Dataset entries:
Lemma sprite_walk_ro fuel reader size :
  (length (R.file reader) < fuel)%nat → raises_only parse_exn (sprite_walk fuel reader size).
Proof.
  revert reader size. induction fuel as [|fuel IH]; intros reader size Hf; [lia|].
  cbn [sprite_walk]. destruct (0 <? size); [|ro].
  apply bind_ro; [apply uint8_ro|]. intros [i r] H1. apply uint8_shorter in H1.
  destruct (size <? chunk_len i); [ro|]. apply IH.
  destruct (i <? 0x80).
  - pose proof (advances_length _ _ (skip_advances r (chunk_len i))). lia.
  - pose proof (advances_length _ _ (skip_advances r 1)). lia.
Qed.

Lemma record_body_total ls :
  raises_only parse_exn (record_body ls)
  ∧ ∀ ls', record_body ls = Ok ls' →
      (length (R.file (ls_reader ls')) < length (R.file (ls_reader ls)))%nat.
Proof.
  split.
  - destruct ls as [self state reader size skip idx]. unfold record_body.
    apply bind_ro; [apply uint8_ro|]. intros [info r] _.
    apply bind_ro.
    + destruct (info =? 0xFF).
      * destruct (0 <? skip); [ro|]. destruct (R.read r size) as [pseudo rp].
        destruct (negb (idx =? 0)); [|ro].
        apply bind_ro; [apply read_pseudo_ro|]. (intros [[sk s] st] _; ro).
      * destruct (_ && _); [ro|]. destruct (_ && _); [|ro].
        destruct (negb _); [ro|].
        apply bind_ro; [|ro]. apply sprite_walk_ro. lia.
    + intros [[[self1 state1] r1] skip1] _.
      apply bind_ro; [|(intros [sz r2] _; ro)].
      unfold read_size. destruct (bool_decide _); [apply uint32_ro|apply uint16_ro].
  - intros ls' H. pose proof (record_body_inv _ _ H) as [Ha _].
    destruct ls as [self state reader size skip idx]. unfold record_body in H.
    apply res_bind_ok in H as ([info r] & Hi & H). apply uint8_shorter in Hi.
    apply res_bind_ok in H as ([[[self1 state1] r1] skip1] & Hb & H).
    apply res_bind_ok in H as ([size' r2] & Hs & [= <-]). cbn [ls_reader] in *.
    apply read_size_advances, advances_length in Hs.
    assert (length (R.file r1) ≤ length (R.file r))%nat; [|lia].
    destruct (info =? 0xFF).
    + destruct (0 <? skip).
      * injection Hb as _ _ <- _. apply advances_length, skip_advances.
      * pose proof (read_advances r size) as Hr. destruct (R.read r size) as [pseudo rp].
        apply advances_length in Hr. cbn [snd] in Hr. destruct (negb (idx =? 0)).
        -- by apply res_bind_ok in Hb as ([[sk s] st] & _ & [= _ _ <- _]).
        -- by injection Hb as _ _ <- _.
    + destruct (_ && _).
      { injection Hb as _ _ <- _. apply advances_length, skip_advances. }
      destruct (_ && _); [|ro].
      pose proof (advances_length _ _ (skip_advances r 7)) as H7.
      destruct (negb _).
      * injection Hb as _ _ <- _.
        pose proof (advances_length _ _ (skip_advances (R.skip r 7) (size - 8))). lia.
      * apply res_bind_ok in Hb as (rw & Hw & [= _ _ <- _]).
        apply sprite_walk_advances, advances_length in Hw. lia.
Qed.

Activity :: Word for word, restate the entries from the first line to the line that has "unfold read_size. destruct", both included, and nothing else.

Your solution ::
Lemma sprite_walk_ro fuel reader size :
  (length (R.file reader) < fuel)%nat → raises_only parse_exn (sprite_walk fuel reader size).
Proof.
  revert reader size. induction fuel as [|fuel IH]; intros reader size Hf; [lia|].
  cbn [sprite_walk]. destruct (0 <? size); [|ro].
  apply bind_ro; [apply uint8_ro|]. intros [i r] H1. apply uint8_shorter in H1.
  destruct (size <? chunk_len i); [ro|]. apply IH.
  destruct (i <? 0x80).
  - pose proof (advances_length _ _ (skip_advances r (chunk_len i))). lia.
  - pose proof (advances_length _ _ (skip_advances r 1)). lia.
Qed.

Lemma record_body_total ls :
  raises_only parse_exn (record_body ls)
  ∧ ∀ ls', record_body ls = Ok ls' →
      (length (R.file (ls_reader ls')) < length (R.file (ls_reader ls)))%nat.
Proof.
  split.
  - destruct ls as [self state reader size skip idx]. unfold record_body.
    apply bind_ro; [apply uint8_ro|]. intros [info r] _.
    apply bind_ro.
    + destruct (info =? 0xFF).
      * destruct (0 <? skip); [ro|]. destruct (R.read r size) as [pseudo rp].
        destruct (negb (idx =? 0)); [|ro].
        apply bind_ro; [apply read_pseudo_ro|]. (intros [[sk s] st] _; ro).
      * destruct (_ && _); [ro|]. destruct (_ && _); [|ro].
        destruct (negb _); [ro|].
        apply bind_ro; [|ro]. apply sprite_walk_ro. lia.
    + intros [[[self1 state1] r1] skip1] _.
      apply bind_ro; [|(intros [sz r2] _; ro)].
      unfold read_size. destruct (bool_decide _); [apply uint32_ro|apply uint16_ro].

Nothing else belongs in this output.